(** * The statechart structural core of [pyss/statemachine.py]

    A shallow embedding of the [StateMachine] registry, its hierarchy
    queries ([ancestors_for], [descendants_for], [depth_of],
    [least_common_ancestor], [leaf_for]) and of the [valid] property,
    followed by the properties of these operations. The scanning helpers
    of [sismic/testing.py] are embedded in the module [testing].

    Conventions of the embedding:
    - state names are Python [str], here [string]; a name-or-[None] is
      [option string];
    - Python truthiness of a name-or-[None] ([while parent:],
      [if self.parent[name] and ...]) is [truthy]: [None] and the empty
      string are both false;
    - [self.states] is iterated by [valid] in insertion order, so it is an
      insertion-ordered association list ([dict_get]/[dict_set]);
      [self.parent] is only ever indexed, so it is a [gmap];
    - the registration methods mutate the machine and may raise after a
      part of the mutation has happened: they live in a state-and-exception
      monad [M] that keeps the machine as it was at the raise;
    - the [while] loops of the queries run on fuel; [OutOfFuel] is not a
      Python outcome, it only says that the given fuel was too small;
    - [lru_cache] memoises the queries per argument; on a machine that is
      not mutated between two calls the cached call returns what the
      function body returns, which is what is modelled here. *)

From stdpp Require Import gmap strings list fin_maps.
++++++++++
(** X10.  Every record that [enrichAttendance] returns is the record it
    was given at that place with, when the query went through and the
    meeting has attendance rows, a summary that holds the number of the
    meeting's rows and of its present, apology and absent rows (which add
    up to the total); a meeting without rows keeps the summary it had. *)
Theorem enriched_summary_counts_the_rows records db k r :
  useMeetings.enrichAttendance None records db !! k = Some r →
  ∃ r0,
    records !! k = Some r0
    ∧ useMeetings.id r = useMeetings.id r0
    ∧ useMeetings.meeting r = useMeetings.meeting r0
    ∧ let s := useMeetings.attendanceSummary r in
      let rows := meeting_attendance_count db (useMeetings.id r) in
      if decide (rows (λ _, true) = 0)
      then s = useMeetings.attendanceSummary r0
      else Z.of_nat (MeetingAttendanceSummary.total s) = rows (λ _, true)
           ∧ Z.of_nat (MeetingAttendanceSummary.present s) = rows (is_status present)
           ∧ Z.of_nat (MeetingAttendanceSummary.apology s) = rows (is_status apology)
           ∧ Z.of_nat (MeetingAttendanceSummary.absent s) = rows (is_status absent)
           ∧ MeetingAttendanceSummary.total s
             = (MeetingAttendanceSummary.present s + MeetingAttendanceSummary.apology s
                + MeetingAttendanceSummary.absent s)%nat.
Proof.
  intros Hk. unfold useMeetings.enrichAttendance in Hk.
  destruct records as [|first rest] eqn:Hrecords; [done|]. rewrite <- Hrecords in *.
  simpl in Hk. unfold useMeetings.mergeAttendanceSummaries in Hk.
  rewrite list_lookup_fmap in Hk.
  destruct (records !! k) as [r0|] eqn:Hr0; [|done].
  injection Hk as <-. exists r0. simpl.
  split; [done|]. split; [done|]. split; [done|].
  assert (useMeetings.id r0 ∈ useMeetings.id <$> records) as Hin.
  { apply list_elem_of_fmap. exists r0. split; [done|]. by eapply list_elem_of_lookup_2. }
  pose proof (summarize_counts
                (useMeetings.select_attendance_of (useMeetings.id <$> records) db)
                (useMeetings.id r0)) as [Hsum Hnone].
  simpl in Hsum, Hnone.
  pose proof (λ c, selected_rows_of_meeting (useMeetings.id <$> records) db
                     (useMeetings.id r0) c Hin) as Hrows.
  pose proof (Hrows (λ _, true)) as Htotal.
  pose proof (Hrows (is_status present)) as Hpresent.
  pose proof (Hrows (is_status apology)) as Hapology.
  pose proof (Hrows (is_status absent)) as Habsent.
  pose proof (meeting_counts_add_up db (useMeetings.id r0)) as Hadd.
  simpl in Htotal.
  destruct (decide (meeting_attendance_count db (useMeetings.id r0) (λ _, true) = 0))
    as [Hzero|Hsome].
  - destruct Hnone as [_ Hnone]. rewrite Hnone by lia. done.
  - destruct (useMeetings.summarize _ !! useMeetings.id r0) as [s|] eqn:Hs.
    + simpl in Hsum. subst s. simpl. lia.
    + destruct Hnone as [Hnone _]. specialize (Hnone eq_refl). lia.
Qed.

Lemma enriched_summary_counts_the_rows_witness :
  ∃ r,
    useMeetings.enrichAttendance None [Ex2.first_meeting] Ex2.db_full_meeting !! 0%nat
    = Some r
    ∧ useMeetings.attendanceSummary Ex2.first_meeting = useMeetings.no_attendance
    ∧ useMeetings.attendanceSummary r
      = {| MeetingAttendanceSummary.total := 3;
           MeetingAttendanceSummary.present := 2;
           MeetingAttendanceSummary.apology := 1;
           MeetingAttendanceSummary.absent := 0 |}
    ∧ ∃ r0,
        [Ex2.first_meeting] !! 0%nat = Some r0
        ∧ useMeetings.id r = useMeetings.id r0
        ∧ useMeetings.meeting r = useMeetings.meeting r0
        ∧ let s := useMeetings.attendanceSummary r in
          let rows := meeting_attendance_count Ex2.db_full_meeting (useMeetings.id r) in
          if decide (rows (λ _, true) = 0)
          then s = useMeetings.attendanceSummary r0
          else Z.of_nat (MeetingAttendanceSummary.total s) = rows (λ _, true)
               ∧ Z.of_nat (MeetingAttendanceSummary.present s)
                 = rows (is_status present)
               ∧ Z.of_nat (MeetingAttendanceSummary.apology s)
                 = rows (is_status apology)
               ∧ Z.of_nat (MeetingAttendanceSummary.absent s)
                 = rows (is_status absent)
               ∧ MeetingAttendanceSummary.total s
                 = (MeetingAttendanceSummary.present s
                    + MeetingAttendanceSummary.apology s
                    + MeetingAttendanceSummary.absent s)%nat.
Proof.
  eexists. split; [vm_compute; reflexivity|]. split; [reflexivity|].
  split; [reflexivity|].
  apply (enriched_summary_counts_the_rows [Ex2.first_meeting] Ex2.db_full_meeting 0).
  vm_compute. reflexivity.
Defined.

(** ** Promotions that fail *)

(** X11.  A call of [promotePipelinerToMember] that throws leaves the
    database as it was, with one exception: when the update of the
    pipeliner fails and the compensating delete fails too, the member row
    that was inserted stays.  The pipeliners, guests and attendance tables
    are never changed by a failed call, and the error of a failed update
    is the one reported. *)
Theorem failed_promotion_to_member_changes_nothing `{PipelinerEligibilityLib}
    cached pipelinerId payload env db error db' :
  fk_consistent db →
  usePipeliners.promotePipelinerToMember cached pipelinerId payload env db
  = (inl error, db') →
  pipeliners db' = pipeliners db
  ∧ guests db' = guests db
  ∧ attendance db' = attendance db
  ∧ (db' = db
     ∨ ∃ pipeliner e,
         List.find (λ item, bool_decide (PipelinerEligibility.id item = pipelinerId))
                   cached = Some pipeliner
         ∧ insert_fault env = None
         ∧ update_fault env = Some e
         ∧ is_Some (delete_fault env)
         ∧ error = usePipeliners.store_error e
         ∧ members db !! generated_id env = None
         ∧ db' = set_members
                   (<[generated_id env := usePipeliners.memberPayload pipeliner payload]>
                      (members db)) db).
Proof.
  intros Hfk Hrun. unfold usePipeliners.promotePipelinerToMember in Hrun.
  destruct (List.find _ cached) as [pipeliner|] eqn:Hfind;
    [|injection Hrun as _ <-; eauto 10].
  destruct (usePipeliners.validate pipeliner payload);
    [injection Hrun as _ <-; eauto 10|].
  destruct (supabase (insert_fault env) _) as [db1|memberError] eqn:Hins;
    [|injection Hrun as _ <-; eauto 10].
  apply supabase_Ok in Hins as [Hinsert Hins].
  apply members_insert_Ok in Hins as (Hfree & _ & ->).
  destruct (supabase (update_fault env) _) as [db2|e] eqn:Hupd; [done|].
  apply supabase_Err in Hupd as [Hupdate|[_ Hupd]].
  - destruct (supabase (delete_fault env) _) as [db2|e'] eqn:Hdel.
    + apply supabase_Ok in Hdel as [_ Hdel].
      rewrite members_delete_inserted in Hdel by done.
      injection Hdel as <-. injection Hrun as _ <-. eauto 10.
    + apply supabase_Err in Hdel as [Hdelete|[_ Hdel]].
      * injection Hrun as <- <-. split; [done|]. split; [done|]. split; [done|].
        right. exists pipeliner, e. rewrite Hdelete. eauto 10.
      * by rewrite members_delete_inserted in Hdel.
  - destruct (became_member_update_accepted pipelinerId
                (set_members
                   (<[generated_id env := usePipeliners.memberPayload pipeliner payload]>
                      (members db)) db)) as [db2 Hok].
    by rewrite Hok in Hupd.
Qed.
++++++++++
## REQUIRED WORK
Among the records above, a stretch begins at the line containing "simpl in Hsum, Hnone." and ends at the line containing "pose proof (Hrows (is_status apology))". Restate that stretch word for word, and nothing else.

## ANSWER SECTION
  simpl in Hsum, Hnone.
  pose proof (λ c, selected_rows_of_meeting (useMeetings.id <$> records) db
                     (useMeetings.id r0) c Hin) as Hrows.
  pose proof (Hrows (λ _, true)) as Htotal.
  pose proof (Hrows (is_status present)) as Hpresent.
  pose proof (Hrows (is_status apology)) as Hapology.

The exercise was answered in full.